Thad Cochran, a man who probably has had sex with an animal more than once, is the Republican nominee for U.S. Senator from Mississippi. It’s no surprise. He’s the incumbent Senator and, in fact, he is a very long serving incumbent.
His opponent was a lunatic teabagger which, I suppose, is supposed to make us feel better. ‘See, there are sane Republicans, after all.’ The only problem with that is, there’s not.
Thad Cochran, while shmoozing with an audience last week and talking about how much he loves being a good old boy in Mississippi, told a heartwarming little story about how much he used to love fucking animals on his cousins’ farm when he was a boy. Do you think I’m making that up?

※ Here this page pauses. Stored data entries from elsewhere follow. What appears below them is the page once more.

(** One message was queued, and whichever claim it is dispatched by, the worker sends
    that mail at the first delivery and nothing at the next ones. *)
Definition queues_mail c del w w' u template subject body : Prop :=
  ∃ k msg, outbox_messages (w_db w) !! k = None ∧ outbox_messages (w_db w') = <[k := msg]> (outbox_messages (w_db w)) ∧
    ∀ now worker v lines, uuid_ok k → db_ok (w_db v) →
      InProcessJobQueueAdapter.enqueue (worker_registry (ConsoleEmailAdapter.port c) del) (ob_job_name msg)
        (DispatchPending.dispatched_payload (SQLModelOutboxRepository.to_message now worker (k, msg))) (v, lines) =
      let v := log_event (EvMetric JOBS_ENQUEUED_TOTAL SEND_EMAIL_JOB) v in
      match processed_messages (w_db v) !! k with
      | None => (Ret tt, (marked k v, lines ++ sent_lines c u template subject body))
      | Some _ => (Ret tt, (tick v, lines))
      end.

Definition mail_context cfg u (key url : string) (lifetime : Z) : dict :=
  [("app_name", JStr (app_display_name cfg)); ("email", JStr (u_email u)); (key, JStr url); ("expires_in_minutes", JInt lifetime)].

Lemma run_port c u template subject_text body_text context lines :
  (∀ lines, render (ConsoleEmailAdapter.registry c) (JStr (u_email u)) (JStr template) context lines =
     (Ret (mkRenderedEmail (JStr (u_email u)) subject_text body_text), lines)) →
  ConsoleEmailAdapter.port c (JStr (u_email u)) (JStr template) context lines =
    (Ret (Ok tt), lines ++ sent_lines c u template subject_text body_text).
Proof.
  intros Hr. unfold ConsoleEmailAdapter.port, ConsoleEmailAdapter.send, sent_lines. rewrite run_bind Hr.
  unfold when. cbn [rendered_subject body Email.to redact_address]. rewrite run_bind.
  destruct (_ && _); unfold mbind, M_bind, mret, M_ret; cbn; by rewrite -?app_assoc.
Qed.

Lemma dispatched_lookup now worker k msg key :
  key ≠ OUTBOX_MESSAGE_ID_KEY → key ≠ TRACE_KEY →
  DispatchPending.dispatched_payload (SQLModelOutboxRepository.to_message now worker (k, msg)) !! key = ob_payload msg !! key.
Proof.
  intros Hid Htrace. unfold DispatchPending.dispatched_payload. cbn.
  destruct (ob_payload msg !! OUTBOX_MESSAGE_ID_KEY); case_match; rewrite ?lookup_insert_ne //.
Qed.
Lemma dispatched_id now worker k msg :
  ob_payload msg !! OUTBOX_MESSAGE_ID_KEY = None →
  DispatchPending.dispatched_payload (SQLModelOutboxRepository.to_message now worker (k, msg)) !! OUTBOX_MESSAGE_ID_KEY = Some (JStr (uuid_str k)).
Proof.
  intros Hn. unfold DispatchPending.dispatched_payload. cbn. rewrite Hn.
  destruct (_ && _); [rewrite lookup_insert_ne; [|done]|]; by rewrite lookup_insert_eq.
Qed.

Lemma issue_queues_mail cfg c del u purpose event template key url lifetime raw expires ip w0 w subject_text body_text :
  db_ok (w_db w) → drawn_fresh w → is_Some (users (w_db w) !! u_id u) →
  (∀ i r, internal_tokens (w_db w) !! i = Some r → it_token_hash r ≠ hash_token raw) → w_db w0 = w_db w →
  (∀ lines, render (ConsoleEmailAdapter.registry c) (JStr (u_email u)) (JStr template) (JObj (mail_context cfg u key url lifetime)) lines =
     (Ret (mkRenderedEmail (JStr (u_email u)) subject_text body_text), lines)) →
  ∃ w', issue_internal cfg u purpose event template key url lifetime raw expires ip w = (Ret tt, w') ∧
    queues_mail c del w0 w' u template subject_text body_text.
Proof.
  intros Hok Hfr Hu Hraw Hw0 Hrender.
  destruct (run_issue_internal cfg u purpose event template key url lifetime raw expires ip w) as
    (w' & _ & _ & k & msg & E & _ & _ & _ & _ & _ & _ & _ & _ & _ & _ & _ & _ & Hk & Hob & _ & Hjob & _ & _ & Hp); [done..|].
  exists w'. split; [done|]. exists k, msg. rewrite Hw0. split_and!; [done..|]. intros now worker v lines Huuid Hv.
  rewrite Hjob run_enqueue. unfold worker_handler. rewrite String.eqb_refl run_bind run_on_fst run_metric.
  rewrite (deduplicates_send _ k) //.
  2: { apply dispatched_id. by rewrite Hp. }
  destruct (processed_messages _ !! k); [done|]. unfold send_email_handler. rewrite run_bind. cbn [goes_on].
  unfold on_fst at 1. cbn [mret M_ret fst snd negb]. unfold item. rewrite run_bind !dispatched_lookup // Hp.
  change (list_to_map _ !! "to") with (Some (JStr (u_email u))). change (list_to_map _ !! "template_name") with (Some (JStr template)).
  change (list_to_map _ !! "context") with (Some (JObj (mail_context cfg u key url lifetime))).
  cbn [default]. rewrite run_ret run_bind run_ret run_bind. unfold on_snd. cbn [fst snd].
  by rewrite (run_port c u template subject_text body_text).
Qed.

(** ** The property *)

Definition mail_body (txt : list piece) (context : dict) : string := default "" (expand context txt).
Definition has_link (text url : string) : Prop := ∃ before after, text = before +:+ url +:+ after.

Lemma lifetime_text n : timedelta_ok (minutes n) = true → value_text (JInt n) = Some (pretty n).
Proof.
  unfold timedelta_ok, minutes, day, second. intros [Hlo Hhi]%andb_prop. cbn.
  rewrite (proj2 (Z.ltb_lt _ _)); [done|]. lia.
Qed.

Lemma expand_app context ps qs : expand context (ps ++ qs) = s ← expand context ps; t ← expand context qs; Some (s +:+ t).
Proof.
  induction ps as [|[s|x] ps IH]; cbn; [by destruct (expand context qs)|..].
  - rewrite IH. destruct (expand context ps); cbn; [|done]. destruct (expand context qs); cbn; [|done]. by rewrite app_string_assoc.
  - destruct (dict_get context x) as [v|]; cbn; [|done]. destruct (value_text v) as [s|]; cbn; [|done].
    rewrite IH. destruct (expand context ps); cbn; [|done]. destruct (expand context qs); cbn; [|done]. by rewrite app_string_assoc.
Qed.
(** A variable of the template puts its value into the text. *)
Lemma expand_link context ps x qs url text :
  dict_get context x = Some (JStr url) → expand context (ps ++ Var x :: qs) = Some text → has_link text url.
Proof.
  rewrite expand_app. cbn. intros ->. cbn. destruct (expand context ps) as [s|]; cbn; [|done].
  destruct (expand context qs) as [t|]; cbn; [|done]. intros [= <-]. by exists s, t.
Qed.

Lemma link_in_mail cfg u key url n ps qs :
  dict_get (mail_context cfg u key url n) key = Some (JStr url) → is_Some (expand (mail_context cfg u key url n) (ps ++ Var key :: qs)) →
  has_link (mail_body (ps ++ Var key :: qs) (mail_context cfg u key url n)) url.
Proof. intros Hk [text Ht]. unfold mail_body. rewrite Ht. by eapply expand_link. Qed.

Listen to the tape. If he wasn’t talking about having sex with animals – porking the pigs, shagging the sheep, and copulating with the cows – then he was talking about something else, but probably still inexcusable. After all, it’s pretty hard to put a positive spin on “We used to do all sorts of despicable things with animals, if you know what I mean.”
The audience apparently did know what he meant. They chuckled. After all, Thad protects them from unreasonable background checks when buying automatic weapons and fights to keep godless health care out of the state of Mississippi. What’s a little pigfucking among friends?
So, this is your Republican party, Mississippi. Pigfuckers. The lot of them.
It will be an interesting election, testing whether there is, in fact, any level so low that Republicans won’t go. Will Mississippians rise up in righteous revulsion and vote for Thad Cochran’s Democratic opponent? Or willthey stand by their pigfucker?